While much Texas political buzz centers on turning Texas blue, another force – Libertarianism – is gaining its own ground in the ongoing fight for both the hearts and minds of voters. The Libertarian Party of Texas has long espoused views that promote “minimum government, maximum freedom.” The American public finally seems to be getting the power of that message. State Chair Pat Dixon recently shared his views on the party’s fast-growing role in Texas and national politics as well as what he sees for the future.
The party continues its presence in races at the federal, state and local levels. “Recruiting candidates for these races does several things,” Dixon said describing how candidates are first made better through the Libertarian convention process which includes contested intra-party races.
“These candidates being on the ballot also reach an important target audience – voters – in a way unlike other advertising efforts,” he added.
It’s not just about putting candidates on ballots though. “We try to fill all slots on the state ballot,” he said, “But we want to do so with people who truly represent our principals and the party well.”
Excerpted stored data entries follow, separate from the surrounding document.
Lemma runs_model_step retries req buffer :
  runs (model_step gw retries req buffer)
    (λ r d, role (message r) = RAssistant ∧ ∃ n, (1 ≤ n ≤ S retries)%nat ∧ streamed buffer n req d)
    (λ d, ∃ n, (1 ≤ n ≤ S retries)%nat ∧ streamed buffer n req d).
Proof.
  induction retries as [|retries IH]; cbn [model_step].
  all: eapply runs_bind; [eapply runs_mono; [apply runs_catch, runs_stream_chat|done|done]|].
  all: intros [response|err] d1 Hd1; cbv beta iota in Hd1.
  1, 3: destruct Hd1 as [Hr Hd1]; apply runs_ret; rewrite logs_nothing_r; split; [done|]; exists 1%nat; split; [lia|done].
  1: apply runs_throw; rewrite logs_nothing_r; exists 1%nat; split; [lia|done].
  destruct (is_transient err); [|apply runs_throw; rewrite logs_nothing_r; exists 1%nat; split; [lia|done]].
  eapply runs_mono; [apply IH| |]; cbn.
  - intros r d [Hr (n & Hn & Hd)]. split; [done|]. exists (1 + n)%nat. split; [lia|by apply streamed_app].
  - intros d (n & Hn & Hd). exists (1 + n)%nat. split; [lia|by apply streamed_app].
Qed.

(** ** Tool calls *)

(** A call at position [idx] of step [step] that may run: its tool is registered,
    all the tool requires is granted, and it runs in the context of the position. *)
Definition authorised (position : nat * nat) (x : Execution) : Prop :=
  ex_context x = tool_context def opts env_unrestricted position.1 position.2 ∧
  ∃ tool, tools !! ex_tool x = Some tool ∧
    match granted def opts env_unrestricted with
    | Some perms => ∀ p, p ∈ tm_permissions (tool_metadata_of tool) → p ∈ perms
    | None => True
    end.

Lemma permissions_checked required ctx : check_permissions required ctx = inr () →
  match granted_permissions ctx with Some perms => ∀ p, p ∈ required → p ∈ perms | None => True end.
Proof.
  unfold check_permissions. destruct (granted_permissions ctx) as [perms|]; [|done].
  destruct (List.filter _ required) as [|q qs] eqn:Hf; [|done]. intros _ p Hp.
  destruct (existsb (String.eqb p) perms) eqn:Hex.
  - by apply existsb_elem in Hex as (p' & Hp' & ->%String.eqb_eq).
  - exfalso. apply (not_elem_of_nil p). rewrite <-Hf. apply filter_elem. by rewrite Hex.
Qed.

(** Nothing is emitted or sent; the executions are those at [positions]. *)
Record executed (positions : list (nat * nat)) (d : Log) : Prop := {
  xc_events : l_events d = [];
  xc_requests : l_requests d = [];
  xc_calls : Forall2 authorised positions (l_calls d) }.

Lemma executed_app ps ps' d d' : executed ps d → executed ps' d' → executed (ps ++ ps') (d ⊕ d').
Proof.
  intros [E1 R1 C1] [E2 R2 C2]. split; cbn; [by rewrite E1, E2|by rewrite R1, R2|by apply Forall2_app].
Qed.
Lemma executed_nothing : executed [] nothing.
Proof. by split. Qed.

Lemma runs_execute step idx call :
  runs (execute_tool_call tools def opts env_unrestricted step idx call)
    (λ _ d, ∃ ps, (ps = [] ∨ ps = [(step, idx)]) ∧ executed ps d) (λ _, False).
Proof.
  unfold execute_tool_call.
  assert (∀ o, runs (mret o) (λ (_ : ToolOutcome) d, ∃ ps, (ps = [] ∨ ps = [(step, idx)]) ∧ executed ps d)
    (λ _, False)) as Hnone.
  { intros o. apply runs_ret. exists []. split; [by left|apply executed_nothing]. }
  destruct (tools !! tc_name call) as [tool|] eqn:Htool; [|apply Hnone].
  destruct (call_parameters call) as [e|params]; [apply Hnone|]. cbv zeta.
  destruct (check_permissions _ _) as [e|[]] eqn:Hperm; [apply Hnone|].
  set (x := {| ex_tool := tc_name call; ex_context := _; ex_parameters := params |}).
  eapply runs_bind with (Φ1 := λ _ d, d = call_log x).
  { eapply runs_mono; [apply (runs_modify _ (call_log x))|done|done].
    intros w Hw. split; [done|]. split; cbn; by rewrite ?app_nil_r. }
  intros [] d1 ->. apply runs_gets_bind. intros w Hw. destruct (tool_execute _ _ _ _) as [y r].
  eapply runs_bind with (Φ1 := λ _ d, d = nothing).
  - eapply runs_mono; [apply (runs_modify _ nothing)|done|done].
    intros w' Hw'. split; [done|]. by apply grew_nothing.
  - intros [] d ->. apply runs_ret. rewrite !logs_nothing_r. exists [(step, idx)]. split; [by right|].
    split; [done|done|]. constructor; [|done]. split; [done|]. exists tool. split; [done|].
    apply (permissions_checked _ _ Hperm).
Qed.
And in today’s political environment, competition even extends to determining the party’s leadership.
“If we truly believe what we say, we should address ourselves in the same way by looking at the free market as a model,” Dixon continued. “It’s about attracting all (who are interested) and choosing the best.”
Libertarian views are gaining prominence in major policy discussions.
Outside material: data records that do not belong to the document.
(** A manifest signed without a long-lived key, its event witnessed by the
    log while the certificate is valid, verifies offline for the signer, at
    every verifier that pins the two keys and allows the identity. *)
Theorem keyless_round_trip m i eph k ca log root policy publisher now :
  from_pkcs8 eph = Some k → 0 <= now → 0 <= ttl_ms ca → now + ttl_ms ca < u64_modulus →
  now - CLOCK_SKEW_ALLOWANCE_MS <= log_now_ms log <= now + ttl_ms ca → 0 <= log_now_ms log →
  allows policy i publisher = true →
  (∀ key, key ∈ ca_public_keys root ++ log_public_keys root → decodable key) →
  ca_public_key_hex ca ∈ ca_public_keys root → log_public_key_hex log ∈ log_public_keys root →
  ∃ log' b,
    sign_keyless (K := K) m i eph ca (Some log) now = (Some log', Ok b)
    ∧ entries log' = entries log ++ [body_digest_hex m (signature b) (public_key (cert b))]
    ∧ verify_keyless m b root policy publisher = Ret i.
Proof.
  intros Hk Hn Ht Hw Hl Hl0 Ha Hd Hca Hlog. unfold sign_keyless. rewrite Hk. cbn -[hex_encode body_digest_hex].
  do 2 eexists. split_and!; [done|done|]. unfold verify_keyless. cbn -[hex_encode body_digest_hex verify_ed25519].
  rewrite (any_pinned verify_ed25519) with (key := ca_public_key_hex ca);
    [|apply verify_ed25519_decodable|set_solver|done|done|apply verify_ed25519_signed].
  cbn [mbind outcome_bind ensure]. rewrite Ha. cbn [mbind outcome_bind ensure].
  rewrite verify_ed25519_signed. cbn [mbind outcome_bind or_error].
  rewrite (proj2 (check_log_entry_Ret _ _ _ _)); [done|]. cbn -[hex_encode body_digest_hex].
  split; [unfold_ints; rewrite Z.mod_small by lia; lia|]. intros _.
  apply (any_pinned verify_with_pinned_key) with (key := log_public_key_hex log);
    [apply verify_pinned_decodable|set_solver|done|done|apply verify_pinned_signed].
Qed.
End round_trip.

(** *** Limits of the scheme *)

Section limits.
Context `{PluginCrypto}.

(** The fields of a certificate are separated by line feeds which they may hold
    themselves: the authority's signature on one certificate is a signature on
    another one, for another identity. *)
Lemma certificate_text_is_shared x y z pk nb na s :
  let c i := {| public_key := pk; identity := i; not_before_ms := nb; not_after_ms := na; cert_signature := s |} in
  canonical_bytes (c {| issuer := x +:+ String newline y; subject := z |}) =
  canonical_bytes (c {| issuer := x; subject := y +:+ String newline z |}).
Proof. unfold canonical_bytes. cbn [identity issuer subject public_key newline_fields]. by rewrite !str_app_assoc. Qed.

Lemma newline_fields_inj l l' :
  length l = length l' → Forall (λ s, str_all (other_than newline) s = true) l →
  Forall (λ s, str_all (other_than newline) s = true) l' →
  newline_fields l = newline_fields l' → l = l'.
Proof.
  assert (∀ ws, Forall (λ s, str_all (other_than newline) s = true) ws →
    split_char newline (newline_fields ws) = "" :: ws) as Hs.
  { induction 1 as [|s ws Hs Hws IH]; [done|].
    change (newline_fields (s :: ws)) with ("" +:+ String newline (s +:+ newline_fields ws)).
    rewrite split_char_first by done. f_equal. destruct ws as [|s' ws].
    - by rewrite str_app_nil_r, split_char_absent.
    - cbn [newline_fields] in *. rewrite split_char_first by done. f_equal.
      cbn [split_char] in IH. rewrite Ascii.eqb_refl in IH. by injection IH. }
  intros _ Hl1 Hl2 E. assert ("" :: l = "" :: l') as [=] by by rewrite <-(Hs l), <-(Hs l'), E. done.
Qed.

(** Without line feeds in the identity and the key, the text determines the
    certificate up to its signature. *)
Lemma certificate_text_inj c c' :
  (∀ x, x ∈ [c; c'] → Forall (λ s, str_all (other_than newline) s = true)
     [issuer (identity x); subject (identity x); public_key x; show_Z (not_before_ms x); show_Z (not_after_ms x)]) →
  canonical_bytes c = canonical_bytes c' →
  identity c = identity c' ∧ public_key c = public_key c'
  ∧ not_before_ms c = not_before_ms c' ∧ not_after_ms c = not_after_ms c'.
Proof.
  intros Hn E. apply str_app_inj_l in E. apply newline_fields_inj in E; [|done|apply Hn; set_solver..].
  destruct c as [? [??] ???], c' as [? [??] ???]. simpl in *. injection E as -> -> -> E1 E2.
  apply (inj pretty) in E1, E2. done.
Qed.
“As time goes on, people can look at people from all parties as a little nutty,” Dixon said. “Ron Paul did raise the issue with the Federal Reserve. It was once nutty, but now it’s mainstream.”
“As the status quo has changed, we’re being seen in a new light,” he said. “Libertarian policy is being seen more favorably and the fringe is becoming hardcore party loyalists.”
Gun rights are another area in which the Libertarian point of view is finding new company. The Libertarian Party believes people have a right to defend themselves, it’s specifically noted in the party’s state platform, but per Dixon, that “common principle doesn’t always mean common policy.”
“It’s important that people look at issues like this in the right context,” he said. “Too often people focus on an awful tragedy, but need to look at the lives that were saved.”
On the future
With a core message of letting people live their own lives as they want and getting the government out of our business, young people are increasingly finding commonality with Libertarian Party views.
Crediting Ron Paul and Students for Liberty, an international nonprofit organization whose mission is to provide a unified, student-driven forum of support for students and student organizations dedicated to liberty, as having done a spectacular job presenting students with alternatives, Dixon spoke on the importance of reaching young people at a time when they want to see what’s out in the world.
“Libertarian principles are very attractive,” Dixon said. “For me, it was like finding gold.”
The power of this attraction will be seen as the party prepares for its state convention April 11-13 in Temple. Students for Liberty founder Alexander McCobin and Noelle Mandell, winner of the 2013 ISFLC Student of the Year Award, are confirmed speakers.
Dixon is optimistic for America’s future noting that “while things are going in wrong directions, things are also going in good directions.”
“We are a resilient people,” he said. “If we can go through things like the Civil War, our World Wars and the like, we can survive this.”